Le ore di lezione dei corsi ai quali ho aderito non passano mai.

Per quanto odi la scuola e in generale studiare, fino ad oggi l'università mi ha entusiasmata tantissimo, fatta eccezione per la durata di qualche lezione. E non sto certo parlando del fatto che ci siano così tanti ragazzi carini a fissarmi ogni secondo, solo che le materie finora affrontate siano piuttosto interessanti.

Ho sempre odiato mettermi sui libri e non ricordo di aver mai passato una notte intera a studiare, come invece Shelley ha fatto almeno un centinaio di volte.

Io sono più un tipo da una botta e via: sia parlando di scuola che d'amore.

Originale, come pensiero, ma spudoratamente vero.

Oggi pomeriggio devo vedermi con il professore di matematica per un ripasso. Quando me lo ha proposto, ho subito pensato che fosse per conoscermi meglio, ma poi mi sono ricordata che durante l'ultima lezione gli ho detto che la radice quadrata di quattro è uno virgola settantatré.

Non so per quale motivo quel numero mi sia uscito dalla bocca, forse stavo già pensando all'imminente episodio della mia serie tv preferita che sarebbe uscito quella sera?

Sospirando, mi alzo a fatica dal letto e mi guardo allo specchio sorridendo.
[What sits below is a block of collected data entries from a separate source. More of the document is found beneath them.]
Lemma sanitize_identifier_spec_witness :
  is_identifier (strip "  people ") = true /\
  sanitize_identifier "  people " = Ok "people" /\
  is_identifier "col_1" = true /\
  sanitize_identifier "col_1" = Ok "col_1".
Proof.
  split; [reflexivity|]. split.
  - apply (proj1 (proj2 (sanitize_identifier_spec "  people "))). reflexivity.
  - split; [reflexivity|].
    apply (proj2 (proj2 (sanitize_identifier_spec "col_1"))). reflexivity.
Defined.

Lemma sanitize_identifier_ok (raw tn : string) :
  sanitize_identifier raw = Ok tn -> is_identifier tn = true /\ tn = strip raw.
Proof.
  unfold sanitize_identifier. rewrite IDENT_RE_match_strip.
  destruct (is_identifier (strip raw)) eqn:E; simpl; [|discriminate].
  intros H. inversion H; subst. auto.
Qed.

(** ** Header normalization *)

Lemma header_first_pass_last (i : nat) (h : string) (c : ascii) :
  last_char (header_first_pass i h) = Some c -> c <> "010"%char.
Proof.
  unfold header_first_pass.
  destruct (is_empty (replace " " "_" (strip h))) eqn:E.
  - intros H Hc. subst c.
    assert (Hd : sall is_ident_char ("col" ++ str_nat i) = true).
    { rewrite sall_app. simpl.
      apply (sall_impl is_digit); [apply digit_is_ident_char|].
      apply sall_digits_str_nat. }
    revert H Hd. generalize ("col" ++ str_nat i). intros s.
    induction s as [|a r IH]; simpl; [discriminate|].
    intros H Hd. apply andb_true_iff in Hd as [Ha Hr].
    destruct (last_char r) eqn:L.
    + now apply IH.
    + inversion H; subst. discriminate.
  - unfold replace. rewrite last_char_smap.
    destruct (last_char (strip h)) as [d|] eqn:L; simpl; [|discriminate].
    apply strip_last_char in L. intros H Hc. inversion H; subst.
    destruct (Ascii.eqb d " ") eqn:Ed; [discriminate|].
    now rewrite H1, line_feed_is_space in L.
Qed.

Lemma header_second_pass_valid (hash : string -> Z) (h : string) :
  (forall c, last_char h = Some c -> c <> "010"%char) ->
  is_identifier (header_second_pass hash h) = true.
Proof.
  intros Hlast. unfold header_second_pass.
  destruct (IDENT_RE_match h) eqn:E; simpl.
  - now rewrite <- (IDENT_RE_match_full h Hlast).
  - destruct (IDENT_RE_match (sub_non_ident h)) eqn:E2; simpl.
    + pose proof (sub_non_ident_chars h) as Hc.
      destruct (sub_non_ident h) as [|a r]; simpl in *; [discriminate|].
      apply andb_true_iff in E2 as [Ha _]. rewrite Ha. simpl.
      now apply andb_true_iff in Hc as [_ Hr].
    + simpl. apply (sall_impl is_digit); [apply digit_is_ident_char|].
      apply sall_digits_str_Z. apply Z.land_nonneg. right. lia.
Qed.

Lemma normalize_headers_cells (hash : string -> Z) (headers : list string) :
  normalize_headers hash headers =
  map (fun ih => normalizeHeader hash (snd ih) (fst ih)) (enumerate headers).
Proof. unfold normalize_headers. now rewrite map_map. Qed.

Lemma normalizeHeader_identifier (hash : string -> Z) (raw : string) (i : nat) :
  is_identifier (normalizeHeader hash raw i) = true.
Proof. apply header_second_pass_valid, header_first_pass_last. Qed.

Lemma normalize_headers_identifiers (hash : string -> Z)
  (headers : list string) :
  Forall (fun h => is_identifier h = true) (normalize_headers hash headers).
Proof.
  rewrite normalize_headers_cells. apply Forall_forall. intros h Hin.
  apply in_map_iff in Hin as [[i raw] [<- _]].
  apply normalizeHeader_identifier.
Qed.

(** C5.  For every raw header and position, [normalizeHeader] (a total
    function: nothing in it can raise) returns a string that matches the
    identifier pattern, whatever the hash function is; so does every cell
    of the header row [import_csv] normalizes. *)
Theorem normalizeHeader_valid (hash : string -> Z) :
  (forall (raw : string) (i : nat),
     is_identifier (normalizeHeader hash raw i) = true) /\
  (forall headers : list string,
     Forall (fun h => is_identifier h = true) (normalize_headers hash headers)).
Proof.
  split; [apply normalizeHeader_identifier | apply normalize_headers_identifiers].
Qed.

(** ** SQL safety classifier *)

Lemma any_prefix_iff (prefixes : list string) (sql : string) :
  any_prefix prefixes sql = true <->
  exists k, In k prefixes /\ startswith sql k = true.
Proof. unfold any_prefix. apply existsb_exists. Qed.

Lemma is_sql_safe_iff (sql : string) :
  is_sql_safe sql = true <-> leading_keyword_in SAFE_SQL_PREFIXES sql.
Proof. apply any_prefix_iff. Qed.

Lemma is_sql_dangerous_iff (sql : string) :
  is_sql_dangerous sql = true <-> leading_keyword_in DANGEROUS_SQL_PREFIXES sql.
Proof. apply any_prefix_iff. Qed.

(** No string begins with a safe keyword and with a dangerous one: their
    first letters differ. *)
Lemma safe_not_dangerous (u : string) :
  any_prefix SAFE_SQL_PREFIXES u = true ->
  any_prefix DANGEROUS_SQL_PREFIXES u = false.
Proof.
  destruct u as [|c r]; [discriminate|].
  unfold any_prefix.
  destruct c as [[] [] [] [] [] [] [] []]; simpl; try discriminate;
    reflexivity.
Qed.
Lemma Reject_keeps_last_accepted_witness :
  exists a blk v V V',
    Some 0%nat = Some a /\ blocks (Sample.world2 []) !! a = Some blk /\
    b_vm blk = Some v /\
    vms (Sample.world2 []) !! v = Some V /\ vms Sample.world4 !! v = Some V' /\
    (forall v', v' <> v -> vms Sample.world4 !! v' = vms (Sample.world2 []) !! v') /\
    (exists calls,
       Store.journal (state V') = Store.journal (state V) ++ calls /\
       forall i, Store.CallSetLastAccepted i ∉ calls) /\
    Store.lastAccepted (state V') = Store.lastAccepted (state V) /\
    ((forall i, Store.WLast i ∉ Store.staged (state V)) ->
     Store.durable_last (state V') = Store.durable_last (state V)) /\
    (@None error = None -> verifiedBlocks V' !! b_id blk = None).
Proof.
  apply (Reject_keeps_last_accepted (Some 0%nat) None (Sample.world2 [])
           Sample.world4).
  vm_compute. reflexivity.
Defined.

(** C8.  When [Accept] returns an error, the block already has status
    Accepted in memory, and when [Reject] returns an error, status Rejected:
    the status written at the start of the call stays. *)
Theorem status_set_when_store_fails b e w w' :
  (Accept b w = Done (Some e) w' ->
   exists a blk,
     b = Some a /\ blocks w !! a = Some blk /\
     blocks w' !! a = Some (with_status choices.Accepted blk) /\
     Status (with_status choices.Accepted blk) = choices.Accepted) /\
  (Reject b w = Done (Some e) w' ->
   exists a blk,
     b = Some a /\ blocks w !! a = Some blk /\
     blocks w' !! a = Some (with_status choices.Rejected blk) /\
     Status (with_status choices.Rejected blk) = choices.Rejected).
Proof.
  split; intros H.
  - destruct (Accept_blocks _ _ _ _ H) as (a & blk & -> & Hb & ->).
    exists a, blk. repeat split; auto. apply lookup_insert_eq.
  - destruct (Reject_blocks _ _ _ _ H) as (a & blk & -> & Hb & ->).
    exists a, blk. repeat split; auto. apply lookup_insert_eq.
Qed.

Lemma status_set_when_store_fails_witness :
  (exists a blk,
     Some 0%nat = Some a /\
     blocks (Sample.world2 [Some (errStore 1)]) !! a = Some blk /\
     blocks Sample.world_failed_Accept !! a =
       Some (with_status choices.Accepted blk) /\
     Status (with_status choices.Accepted blk) = choices.Accepted) /\
  (exists a blk,
     Some 0%nat = Some a /\
     blocks (Sample.world2 [Some (errStore 1)]) !! a = Some blk /\
     blocks Sample.world_failed_Reject !! a =
       Some (with_status choices.Rejected blk) /\
     Status (with_status choices.Rejected blk) = choices.Rejected).
Proof.
  split.
  - apply (proj1 (status_set_when_store_fails (Some 0%nat) (errStore 1)
                    (Sample.world2 [Some (errStore 1)])
                    Sample.world_failed_Accept)).
    vm_compute. reflexivity.
  - apply (proj2 (status_set_when_store_fails (Some 0%nat) (errStore 1)
                    (Sample.world2 [Some (errStore 1)])
                    Sample.world_failed_Reject)).
    vm_compute. reflexivity.
Defined.
(** * FVariadicStruct: a shallow embedding of the storage engine and the
    serialization codec of VariadicStruct.h / VariadicStruct.cpp.

    The reflection layer of the host engine (UScriptStruct, the linker that
    resolves object references, the property serializer) is external to the
    repository; it is represented here by the data that the container reads
    from it.  Everything the container does itself is translated from the
    source. *)

From Stdlib Require Import ZArith List Bool Lia.
From stdpp Require Import base gmap.
From Stdlib Require String Ascii.
Import ListNotations.

Open Scope Z_scope.

(* ------------------------------------------------------------------ *)
(** ** Type descriptors (UScriptStruct, external) *)

(** What the container reads from a [UScriptStruct]: its identity in the
    object registry, [GetStructureSize()], [GetMinAlignment()], the chain of
    [GetSuperStruct()] (by identity, used by [IsChildOf]) and the value that
    [InitializeStruct] constructs.  A payload is the list of its field
    values. *)
Record UScriptStruct := MkScriptStruct {
  StructName : nat;
  StructureSize : Z;
  MinAlignment : Z;
  SuperStructs : list nat;
  DefaultValue : list Z
}.

#[global] Instance UScriptStruct_eq_dec : EqDecision UScriptStruct.
Proof.
  intros [n1 s1 a1 p1 d1] [n2 s2 a2 p2 d2].
  destruct (decide (n1 = n2)), (decide (s1 = s2)), (decide (a1 = a2)),
    (decide (p1 = p2)), (decide (d1 = d2)); subst;
    try (left; reflexivity); right; congruence.
Defined.

(** Pointer comparison [A == B] of two nullable descriptor pointers. *)
Definition ptr_eqb (a b : option UScriptStruct) : bool :=
  bool_decide (a = b).

(** [UStruct::IsChildOf]: walks [this], then the super-struct chain. *)
Definition IsChildOf (s base : UScriptStruct) : bool :=
  bool_decide (s = base) || existsb (Nat.eqb (StructName base)) (SuperStructs s).

(** A descriptor of a real C++ type: [alignof] is a power of two and
    [sizeof] is a positive multiple of it. *)
Definition is_pow2 (a : Z) : Prop := exists k, 0 <= k /\ a = 2 ^ k.

Definition WellFormedStruct (s : UScriptStruct) : Prop :=
  is_pow2 (MinAlignment s) /\ 0 < StructureSize s /\
  StructureSize s mod MinAlignment s = 0.

(* ------------------------------------------------------------------ *)
(** ** Placement (VariadicStruct.h) *)

(** [static inline constexpr int32 BUFFER_SIZE = 24;] *)
Definition BUFFER_SIZE : Z := 24.

(** [alignof(FVariadicStruct)], from [struct alignas(16) FVariadicStruct]. *)
Definition CONTAINER_ALIGNMENT : Z := 16.

(** [RequiresMemoryAllocation], with the two compile-time constants as
    parameters: the [if constexpr (BUFFER_SIZE < alignof(FVariadicStruct) * 2)]
    selects the size-only test. *)
Definition RequiresMemoryAllocationWith (buffer_size alignment : Z)
    (s : UScriptStruct) : bool :=
  if buffer_size <? alignment * 2
  then StructureSize s >? buffer_size
  else (StructureSize s >? buffer_size) || (MinAlignment s >? alignment).

(** [FVariadicStruct::RequiresMemoryAllocation] as compiled. *)
Definition RequiresMemoryAllocation (s : UScriptStruct) : bool :=
  RequiresMemoryAllocationWith BUFFER_SIZE CONTAINER_ALIGNMENT s.

(** [TypeRequiresMemoryAllocation<T>()], for the descriptor
    [TBaseStructure<T>::Get()] of [T] ([sizeof]/[alignof] of [T]). *)
Definition TypeRequiresMemoryAllocation (t : UScriptStruct) : bool :=
  (StructureSize t >? BUFFER_SIZE) || (MinAlignment t >? CONTAINER_ALIGNMENT).

(** The two sides of the elision argument: the full size-or-alignment test
    and the size-only test, for given constants. *)
Definition FullPlacementCheck (buffer_size alignment : Z) (s : UScriptStruct) : bool :=
  (StructureSize s >? buffer_size) || (MinAlignment s >? alignment).

Definition SizeOnlyPlacementCheck (buffer_size : Z) (s : UScriptStruct) : bool :=
  StructureSize s >? buffer_size.

(** The layout assertions of [FVariadicStructValidateInvariants] that
    involve the two constants ([sizeof(ScriptStruct) == 8]):
    [alignof(FVariadicStruct) >= 8], [BUFFER_SIZE >= alignof(FVariadicStruct)]
    and [(BUFFER_SIZE - 8) % alignof(FVariadicStruct) == 0]. *)
Definition ValidateInvariants (buffer_size alignment : Z) : bool :=
  (alignment >=? 8) && (buffer_size >=? alignment) && ((buffer_size - 8) mod alignment =? 0).

(* ------------------------------------------------------------------ *)
(** ** The container *)

(** The anonymous union of [FVariadicStruct]: either [StructBuffer] holds
    the bytes of an inline value, or [StructMemory] is the active member
    (a heap address, or [nullptr]). *)
Inductive StorageCell :=
| CellBuffer (v : list Z)
| CellMemory (p : option nat).

Record FVariadicStruct := MkVariadic {
  ScriptStruct : option UScriptStruct;
  Storage : StorageCell
}.

(** [FVariadicStruct() = default]: [StructMemory = nullptr],
    [ScriptStruct = nullptr]. *)
Definition EmptyVariadic : FVariadicStruct := MkVariadic None (CellMemory None).

(** Addresses handed out by the accessors: [nullptr], the address of this
    container's [StructBuffer], or a heap block. *)
Inductive Ptr := PNull | PBuffer | PHeap (n : nat).

(** Reading the [StructMemory] member.  When the buffer is the active member
    the bytes would be reinterpreted; no reachable state reads it then
    (see [ContainerWF]), and the model gives [nullptr]. *)
Definition StructMemory (c : FVariadicStruct) : option nat :=
  match Storage c with
  | CellMemory p => p
  | CellBuffer _ => None
  end.

Definition PtrOf (p : option nat) : Ptr :=
  match p with Some n => PHeap n | None => PNull end.

(** [GetMemory] / [GetMutableMemory]. *)
Definition GetMemory (c : FVariadicStruct) : Ptr :=
  match ScriptStruct c with
  | Some s => if negb (RequiresMemoryAllocation s) then PBuffer else PtrOf (StructMemory c)
  | None => PtrOf (StructMemory c)
  end.

Definition GetMutableMemory := GetMemory.

(** [GetTypeMemory<T>()] / [GetMutableTypeMemory<T>()]. *)
Definition GetTypeMemory (t : UScriptStruct) (c : FVariadicStruct) : Ptr :=
  if TypeRequiresMemoryAllocation t then PtrOf (StructMemory c) else PBuffer.

(** [IsValid()]: [GetScriptStruct() != nullptr]. *)
Definition IsValid (c : FVariadicStruct) : bool :=
  match ScriptStruct c with Some _ => true | None => false end.

(** [ResetStructData(InScriptStruct, InStructMemory)]. *)
Definition ResetStructData (s : option UScriptStruct) (p : option nat) : FVariadicStruct :=
  MkVariadic s (CellMemory p).

(* ------------------------------------------------------------------ *)
(** ** The world: heap and the calls made into the reflection layer *)

Inductive Event :=
| EvMalloc (n : nat)
| EvFree (n : nat)
| EvInitializeStruct (s : UScriptStruct)
| EvCopyScriptStruct (s : UScriptStruct)
| EvClearScriptStruct (s : UScriptStruct)
| EvDestroyStruct (s : UScriptStruct)
| EvWarning (serial_size : Z)
| EvLog (serial_size : Z).

Record World := MkWorld {
  Heap : gmap nat (list Z);
  NextAddr : nat;
  Events : list Event
}.

Definition emit (w : World) (e : Event) : World :=
  MkWorld (Heap w) (NextAddr w) (Events w ++ [e]).

(** The payload at an address owned by container [c]. *)
Definition Deref (w : World) (c : FVariadicStruct) (p : Ptr) : option (list Z) :=
  match p with
  | PNull => None
  | PBuffer => match Storage c with CellBuffer v => Some v | CellMemory _ => None end
  | PHeap n => Heap w !! n
  end.

(** Writing a whole payload at an address owned by [c]. *)
Definition Store (w : World) (c : FVariadicStruct) (p : Ptr) (v : list Z)
    : World * FVariadicStruct :=
  match p with
  | PNull => (w, c)
  | PBuffer => (w, MkVariadic (ScriptStruct c) (CellBuffer v))
  | PHeap n => (MkWorld (<[n := v]> (Heap w)) (NextAddr w) (Events w), c)
  end.

(** [FMemory::Malloc] returns a fresh block; [FMemory::Free] releases it. *)
Definition Malloc (w : World) : World * nat :=
  let n := NextAddr w in
  (emit (MkWorld (<[n := []]> (Heap w)) (S n) (Events w)) (EvMalloc n), n).

Definition Free (w : World) (p : Ptr) : World :=
  match p with
  | PHeap n => emit (MkWorld (delete n (Heap w)) (NextAddr w) (Events w)) (EvFree n)
  | _ => w
  end.

(** The descriptor's value operations (external): construct the default
    value, copy a payload, reset to the default, destroy. *)
Definition InitializeStruct (s : UScriptStruct) (w : World) (c : FVariadicStruct) (p : Ptr) :=
  Store (emit w (EvInitializeStruct s)) c p (DefaultValue s).

Definition CopyScriptStruct (s : UScriptStruct) (w : World) (c : FVariadicStruct) (p : Ptr)
    (src : list Z) :=
  Store (emit w (EvCopyScriptStruct s)) c p src.

Definition ClearScriptStruct (s : UScriptStruct) (w : World) (c : FVariadicStruct) (p : Ptr) :=
  Store (emit w (EvClearScriptStruct s)) c p (DefaultValue s).

Definition DestroyStruct (s : UScriptStruct) (w : World) : World :=
  emit w (EvDestroyStruct s).

(** [CompareScriptStruct(A, B, PPF_None)]: deep comparison of the two
    payloads. *)
Definition CompareScriptStruct (s : UScriptStruct) (a b : option (list Z)) : bool :=
  match a, b with
  | Some x, Some y => bool_decide (x = y)
  | _, _ => false
  end.

(* ------------------------------------------------------------------ *)
(** ** Lifecycle (VariadicStruct.cpp) *)

(** [FVariadicStruct::Reset]. *)
Definition Reset (w : World) (c : FVariadicStruct) : World * FVariadicStruct :=
  let MemoryPtr := GetMutableMemory c in
  let w' :=
    match MemoryPtr, ScriptStruct c with
    | PNull, _ => w
    | _, Some s =>
        let w1 := DestroyStruct s w in
        if RequiresMemoryAllocation s then Free w1 MemoryPtr else w1
    | _, None => w  (* non-null memory without a type: not reachable *)
    end in
  (w', ResetStructData None None).

(** The [else] branch of [InitializeAs]: [Reset()], set the type, allocate
    if needed, default-construct, then copy the source if given. *)
Definition InitializeAsNew (w : World) (c : FVariadicStruct)
    (InScriptStruct : option UScriptStruct) (InStructMemory : option (list Z))
    : World * FVariadicStruct :=
  let '(w1, c1) := Reset w c in
  match InScriptStruct with
  | None => (w1, MkVariadic None (Storage c1))
  | Some t =>
      let c2 := MkVariadic (Some t) (Storage c1) in
      let '(w2, c3, MemoryPtr) :=
        if RequiresMemoryAllocation t
        then let '(w2, n) := Malloc w1 in
             (w2, MkVariadic (Some t) (CellMemory (Some n)), PHeap n)
        else (w1, c2, PBuffer) in
      let '(w4, c4) := InitializeStruct t w2 c3 MemoryPtr in
      match InStructMemory with
      | Some src => CopyScriptStruct t w4 c4 MemoryPtr src
      | None => (w4, c4)
      end
  end.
Ho gli occhi scuri risaltati da una pesante linea di matita nera; inoltre i miei formosi capelli ricci e neri oggi sono stranamente molto vaporosi, il che mi fa sembrare ancora più sexy.

«Il tuo cellulare sta squillando, Daisy. Che cosa devi fare?» mi chiede Ariana appena il mio IPhone si illumina e la mia suoneria parte a tutto volume.

Mi volto e prendo il telefono fra le mani, sorridendole.

«Un piccolo impegno» borbotto ridacchiando.

Spengo la sveglia, che ho postato per svegliarmi, nel caso mi fossi addormentata. Lascio cadere sul letto il cellulare, poi mi sporgo verso l'armadio e prendo la borsa, infilando dentro il libro e il quaderno di matematica.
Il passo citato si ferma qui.